__Your objective__:
The expected output is exactly the lines below, starting at the line with "(** Straight-line steps" and ending at the line with "raise _ _ => apply wp_raise", both included; no other line belongs in it.

__Collected data entries__:
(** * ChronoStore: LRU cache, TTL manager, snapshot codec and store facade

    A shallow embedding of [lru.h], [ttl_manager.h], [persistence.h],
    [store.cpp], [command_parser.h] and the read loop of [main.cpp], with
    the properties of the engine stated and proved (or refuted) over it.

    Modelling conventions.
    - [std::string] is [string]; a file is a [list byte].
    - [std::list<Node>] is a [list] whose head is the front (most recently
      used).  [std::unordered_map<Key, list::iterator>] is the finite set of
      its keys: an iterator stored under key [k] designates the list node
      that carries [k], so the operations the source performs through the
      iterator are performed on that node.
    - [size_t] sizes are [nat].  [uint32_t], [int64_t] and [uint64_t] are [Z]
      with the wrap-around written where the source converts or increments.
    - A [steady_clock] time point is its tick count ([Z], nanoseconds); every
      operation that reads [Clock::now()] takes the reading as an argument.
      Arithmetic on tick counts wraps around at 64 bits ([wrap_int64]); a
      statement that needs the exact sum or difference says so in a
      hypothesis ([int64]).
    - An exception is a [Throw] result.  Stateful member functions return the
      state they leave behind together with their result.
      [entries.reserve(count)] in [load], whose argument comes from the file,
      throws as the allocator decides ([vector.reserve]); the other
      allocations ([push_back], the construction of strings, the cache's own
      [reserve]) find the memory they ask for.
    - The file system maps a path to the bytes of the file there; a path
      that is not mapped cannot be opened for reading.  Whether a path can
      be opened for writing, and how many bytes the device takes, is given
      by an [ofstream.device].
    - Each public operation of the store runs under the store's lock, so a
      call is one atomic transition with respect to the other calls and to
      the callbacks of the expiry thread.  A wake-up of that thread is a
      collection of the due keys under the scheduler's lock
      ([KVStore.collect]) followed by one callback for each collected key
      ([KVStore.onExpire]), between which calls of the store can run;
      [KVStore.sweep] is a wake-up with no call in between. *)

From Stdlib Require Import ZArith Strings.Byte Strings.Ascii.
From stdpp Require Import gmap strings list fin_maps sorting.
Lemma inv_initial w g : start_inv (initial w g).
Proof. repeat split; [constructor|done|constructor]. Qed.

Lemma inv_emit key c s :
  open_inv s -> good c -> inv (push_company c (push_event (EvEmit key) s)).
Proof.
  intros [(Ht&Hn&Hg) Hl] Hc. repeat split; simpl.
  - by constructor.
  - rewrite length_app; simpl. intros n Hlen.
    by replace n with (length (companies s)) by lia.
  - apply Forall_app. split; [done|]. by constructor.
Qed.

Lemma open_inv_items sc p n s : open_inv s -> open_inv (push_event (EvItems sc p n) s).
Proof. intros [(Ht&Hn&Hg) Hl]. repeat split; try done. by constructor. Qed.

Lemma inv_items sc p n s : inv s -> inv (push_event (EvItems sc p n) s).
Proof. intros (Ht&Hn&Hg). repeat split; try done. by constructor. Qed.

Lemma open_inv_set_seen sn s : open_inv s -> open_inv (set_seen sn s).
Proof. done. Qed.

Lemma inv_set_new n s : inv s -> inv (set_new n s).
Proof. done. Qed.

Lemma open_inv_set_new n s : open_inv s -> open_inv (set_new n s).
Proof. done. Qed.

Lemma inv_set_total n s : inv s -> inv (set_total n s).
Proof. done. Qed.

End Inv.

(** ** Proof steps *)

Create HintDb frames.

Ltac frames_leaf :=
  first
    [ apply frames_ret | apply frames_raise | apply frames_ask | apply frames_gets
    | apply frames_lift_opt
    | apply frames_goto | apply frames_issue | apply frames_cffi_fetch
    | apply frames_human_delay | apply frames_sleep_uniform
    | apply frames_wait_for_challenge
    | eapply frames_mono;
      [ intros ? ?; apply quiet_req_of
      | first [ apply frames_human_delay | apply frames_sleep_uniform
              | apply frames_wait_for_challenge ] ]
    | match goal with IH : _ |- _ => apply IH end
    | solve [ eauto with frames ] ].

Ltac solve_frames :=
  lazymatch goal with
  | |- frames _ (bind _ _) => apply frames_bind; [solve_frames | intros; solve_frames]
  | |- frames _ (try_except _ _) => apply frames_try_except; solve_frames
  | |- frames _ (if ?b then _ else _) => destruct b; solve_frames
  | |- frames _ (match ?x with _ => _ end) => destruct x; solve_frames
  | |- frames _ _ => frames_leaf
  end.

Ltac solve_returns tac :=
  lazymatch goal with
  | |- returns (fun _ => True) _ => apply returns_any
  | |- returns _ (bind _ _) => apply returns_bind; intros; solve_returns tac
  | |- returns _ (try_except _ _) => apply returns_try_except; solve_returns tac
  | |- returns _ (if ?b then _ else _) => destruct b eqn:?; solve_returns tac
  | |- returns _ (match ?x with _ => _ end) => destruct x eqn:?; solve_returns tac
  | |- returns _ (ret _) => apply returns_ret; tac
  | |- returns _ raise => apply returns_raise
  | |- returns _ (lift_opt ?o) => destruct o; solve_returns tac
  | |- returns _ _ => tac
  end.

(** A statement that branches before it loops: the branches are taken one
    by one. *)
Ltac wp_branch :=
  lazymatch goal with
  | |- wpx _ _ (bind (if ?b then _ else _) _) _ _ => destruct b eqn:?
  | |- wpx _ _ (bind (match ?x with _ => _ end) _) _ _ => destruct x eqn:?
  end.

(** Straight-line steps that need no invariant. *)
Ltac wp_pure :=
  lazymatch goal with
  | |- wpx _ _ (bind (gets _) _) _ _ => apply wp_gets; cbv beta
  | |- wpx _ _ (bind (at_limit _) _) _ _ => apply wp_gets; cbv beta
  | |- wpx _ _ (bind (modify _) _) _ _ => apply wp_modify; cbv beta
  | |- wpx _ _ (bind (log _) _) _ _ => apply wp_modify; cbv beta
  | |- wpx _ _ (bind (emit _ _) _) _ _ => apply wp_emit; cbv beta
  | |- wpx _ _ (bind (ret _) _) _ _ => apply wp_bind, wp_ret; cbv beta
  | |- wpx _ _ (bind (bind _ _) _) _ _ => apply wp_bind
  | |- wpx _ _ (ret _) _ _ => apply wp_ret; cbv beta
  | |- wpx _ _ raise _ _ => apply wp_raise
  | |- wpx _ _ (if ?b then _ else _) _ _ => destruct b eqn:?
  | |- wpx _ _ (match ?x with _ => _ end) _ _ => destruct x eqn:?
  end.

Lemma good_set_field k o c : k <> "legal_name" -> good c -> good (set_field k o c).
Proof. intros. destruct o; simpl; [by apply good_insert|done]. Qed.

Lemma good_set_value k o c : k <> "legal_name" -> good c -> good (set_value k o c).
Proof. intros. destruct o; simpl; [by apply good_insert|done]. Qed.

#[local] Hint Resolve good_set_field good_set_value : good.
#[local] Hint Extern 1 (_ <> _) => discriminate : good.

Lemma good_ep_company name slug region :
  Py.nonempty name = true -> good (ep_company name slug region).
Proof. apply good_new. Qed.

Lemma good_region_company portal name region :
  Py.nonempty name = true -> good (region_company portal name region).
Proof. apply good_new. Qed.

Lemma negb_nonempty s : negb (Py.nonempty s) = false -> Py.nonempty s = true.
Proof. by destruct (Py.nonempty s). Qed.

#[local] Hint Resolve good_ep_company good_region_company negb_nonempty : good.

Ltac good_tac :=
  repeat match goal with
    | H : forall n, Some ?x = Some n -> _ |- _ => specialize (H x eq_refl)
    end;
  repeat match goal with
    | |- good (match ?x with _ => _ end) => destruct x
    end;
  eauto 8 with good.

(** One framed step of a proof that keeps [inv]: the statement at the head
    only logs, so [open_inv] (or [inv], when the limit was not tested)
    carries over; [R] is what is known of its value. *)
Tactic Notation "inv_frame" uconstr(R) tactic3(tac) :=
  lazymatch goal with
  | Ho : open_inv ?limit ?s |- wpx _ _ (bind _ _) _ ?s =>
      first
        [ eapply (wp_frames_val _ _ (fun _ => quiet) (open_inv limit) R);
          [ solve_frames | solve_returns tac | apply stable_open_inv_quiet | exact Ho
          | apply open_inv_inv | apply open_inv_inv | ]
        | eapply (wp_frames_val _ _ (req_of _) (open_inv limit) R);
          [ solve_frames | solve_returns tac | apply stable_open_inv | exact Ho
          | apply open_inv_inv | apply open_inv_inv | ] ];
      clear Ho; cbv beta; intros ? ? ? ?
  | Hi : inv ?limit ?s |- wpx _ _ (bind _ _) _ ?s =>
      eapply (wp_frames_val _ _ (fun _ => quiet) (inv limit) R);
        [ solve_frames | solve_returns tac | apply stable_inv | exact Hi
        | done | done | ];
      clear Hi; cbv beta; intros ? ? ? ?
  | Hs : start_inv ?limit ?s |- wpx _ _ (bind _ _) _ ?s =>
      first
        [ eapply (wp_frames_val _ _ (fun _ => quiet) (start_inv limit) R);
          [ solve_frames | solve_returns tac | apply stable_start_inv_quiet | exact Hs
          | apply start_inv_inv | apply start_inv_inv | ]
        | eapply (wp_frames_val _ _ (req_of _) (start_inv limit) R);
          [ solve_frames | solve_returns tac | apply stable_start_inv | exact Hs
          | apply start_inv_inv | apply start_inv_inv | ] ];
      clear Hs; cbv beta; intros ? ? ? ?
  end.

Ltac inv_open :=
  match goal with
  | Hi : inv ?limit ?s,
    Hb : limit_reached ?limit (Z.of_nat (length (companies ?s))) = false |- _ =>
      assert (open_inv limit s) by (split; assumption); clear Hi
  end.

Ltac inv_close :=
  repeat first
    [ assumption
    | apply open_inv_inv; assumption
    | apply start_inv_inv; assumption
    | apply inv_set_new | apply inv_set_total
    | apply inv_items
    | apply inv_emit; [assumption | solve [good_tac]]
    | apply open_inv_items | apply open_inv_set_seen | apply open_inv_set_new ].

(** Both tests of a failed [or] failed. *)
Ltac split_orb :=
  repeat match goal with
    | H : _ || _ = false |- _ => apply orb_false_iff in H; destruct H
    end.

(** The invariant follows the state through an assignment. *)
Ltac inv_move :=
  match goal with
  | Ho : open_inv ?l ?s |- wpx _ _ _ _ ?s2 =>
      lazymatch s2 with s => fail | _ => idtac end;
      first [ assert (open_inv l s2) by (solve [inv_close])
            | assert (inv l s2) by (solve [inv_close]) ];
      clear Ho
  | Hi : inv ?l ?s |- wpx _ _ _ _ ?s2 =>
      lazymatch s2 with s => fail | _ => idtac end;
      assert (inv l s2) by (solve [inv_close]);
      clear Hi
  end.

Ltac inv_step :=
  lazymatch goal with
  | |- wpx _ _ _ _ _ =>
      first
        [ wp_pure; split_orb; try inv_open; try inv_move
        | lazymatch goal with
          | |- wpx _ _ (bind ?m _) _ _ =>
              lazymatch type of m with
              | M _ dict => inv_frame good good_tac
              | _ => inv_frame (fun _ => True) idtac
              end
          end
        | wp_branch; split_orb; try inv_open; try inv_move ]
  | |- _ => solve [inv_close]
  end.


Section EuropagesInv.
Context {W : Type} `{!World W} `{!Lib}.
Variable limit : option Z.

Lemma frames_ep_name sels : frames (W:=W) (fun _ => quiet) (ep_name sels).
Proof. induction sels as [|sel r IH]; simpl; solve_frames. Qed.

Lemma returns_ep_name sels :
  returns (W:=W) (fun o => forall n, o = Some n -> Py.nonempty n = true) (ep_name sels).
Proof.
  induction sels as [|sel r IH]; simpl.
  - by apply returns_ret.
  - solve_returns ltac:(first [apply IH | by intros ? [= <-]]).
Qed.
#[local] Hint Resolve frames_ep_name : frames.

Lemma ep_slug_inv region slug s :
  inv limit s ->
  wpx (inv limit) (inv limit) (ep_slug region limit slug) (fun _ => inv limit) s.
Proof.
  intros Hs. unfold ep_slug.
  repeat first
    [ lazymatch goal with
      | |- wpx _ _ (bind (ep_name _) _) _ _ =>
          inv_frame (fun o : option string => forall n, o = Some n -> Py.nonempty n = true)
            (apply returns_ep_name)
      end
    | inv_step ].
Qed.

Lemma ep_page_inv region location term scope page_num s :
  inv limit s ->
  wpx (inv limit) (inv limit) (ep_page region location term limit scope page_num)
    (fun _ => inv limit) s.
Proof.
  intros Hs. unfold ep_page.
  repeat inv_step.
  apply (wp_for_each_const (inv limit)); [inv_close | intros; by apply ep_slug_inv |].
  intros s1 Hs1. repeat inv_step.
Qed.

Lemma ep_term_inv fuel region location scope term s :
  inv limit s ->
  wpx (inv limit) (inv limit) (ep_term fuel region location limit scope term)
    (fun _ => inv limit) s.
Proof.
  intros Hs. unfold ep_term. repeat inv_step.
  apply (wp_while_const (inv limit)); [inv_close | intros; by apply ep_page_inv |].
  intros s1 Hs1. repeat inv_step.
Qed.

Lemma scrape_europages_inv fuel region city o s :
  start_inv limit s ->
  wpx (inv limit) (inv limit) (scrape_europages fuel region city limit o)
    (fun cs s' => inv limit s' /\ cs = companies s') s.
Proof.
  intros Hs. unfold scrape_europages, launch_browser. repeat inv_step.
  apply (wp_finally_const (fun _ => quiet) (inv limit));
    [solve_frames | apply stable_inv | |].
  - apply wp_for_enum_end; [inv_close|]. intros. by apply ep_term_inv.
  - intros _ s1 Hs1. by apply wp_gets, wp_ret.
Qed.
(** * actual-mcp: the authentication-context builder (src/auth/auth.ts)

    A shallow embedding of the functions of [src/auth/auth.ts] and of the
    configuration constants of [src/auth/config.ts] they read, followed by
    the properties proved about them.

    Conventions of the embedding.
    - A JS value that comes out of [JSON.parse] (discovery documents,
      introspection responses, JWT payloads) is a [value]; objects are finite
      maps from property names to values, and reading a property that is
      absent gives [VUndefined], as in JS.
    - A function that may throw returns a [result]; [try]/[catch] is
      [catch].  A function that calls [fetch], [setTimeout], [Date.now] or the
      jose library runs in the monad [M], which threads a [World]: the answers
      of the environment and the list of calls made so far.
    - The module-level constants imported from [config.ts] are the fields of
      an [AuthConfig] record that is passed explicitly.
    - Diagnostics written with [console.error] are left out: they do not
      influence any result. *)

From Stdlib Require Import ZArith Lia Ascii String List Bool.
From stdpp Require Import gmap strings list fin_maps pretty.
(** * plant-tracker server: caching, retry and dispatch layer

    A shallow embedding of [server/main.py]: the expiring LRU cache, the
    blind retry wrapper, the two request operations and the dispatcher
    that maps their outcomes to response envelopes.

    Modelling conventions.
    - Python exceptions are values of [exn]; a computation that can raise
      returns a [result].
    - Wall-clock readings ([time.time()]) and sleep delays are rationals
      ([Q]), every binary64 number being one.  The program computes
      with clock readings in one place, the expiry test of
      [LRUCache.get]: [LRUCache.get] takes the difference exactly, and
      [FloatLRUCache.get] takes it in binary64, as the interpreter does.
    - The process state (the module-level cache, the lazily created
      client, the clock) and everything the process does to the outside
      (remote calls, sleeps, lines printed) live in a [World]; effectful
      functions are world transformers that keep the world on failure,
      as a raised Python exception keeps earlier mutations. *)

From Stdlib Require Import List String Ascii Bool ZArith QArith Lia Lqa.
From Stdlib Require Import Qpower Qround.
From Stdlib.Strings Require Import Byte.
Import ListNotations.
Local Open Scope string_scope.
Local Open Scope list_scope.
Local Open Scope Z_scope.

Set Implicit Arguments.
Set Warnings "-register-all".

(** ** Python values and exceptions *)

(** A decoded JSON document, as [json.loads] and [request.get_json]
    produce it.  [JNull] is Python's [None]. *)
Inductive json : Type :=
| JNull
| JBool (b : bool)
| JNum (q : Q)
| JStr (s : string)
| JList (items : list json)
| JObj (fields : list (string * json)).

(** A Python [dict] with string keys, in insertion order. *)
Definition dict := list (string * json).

__Reply to the exercise__:
(** Straight-line steps that need no invariant. *)
Ltac wp_pure :=
  lazymatch goal with
  | |- wpx _ _ (bind (gets _) _) _ _ => apply wp_gets; cbv beta
  | |- wpx _ _ (bind (at_limit _) _) _ _ => apply wp_gets; cbv beta
  | |- wpx _ _ (bind (modify _) _) _ _ => apply wp_modify; cbv beta
  | |- wpx _ _ (bind (log _) _) _ _ => apply wp_modify; cbv beta
  | |- wpx _ _ (bind (emit _ _) _) _ _ => apply wp_emit; cbv beta
  | |- wpx _ _ (bind (ret _) _) _ _ => apply wp_bind, wp_ret; cbv beta
  | |- wpx _ _ (bind (bind _ _) _) _ _ => apply wp_bind
  | |- wpx _ _ (ret _) _ _ => apply wp_ret; cbv beta
  | |- wpx _ _ raise _ _ => apply wp_raise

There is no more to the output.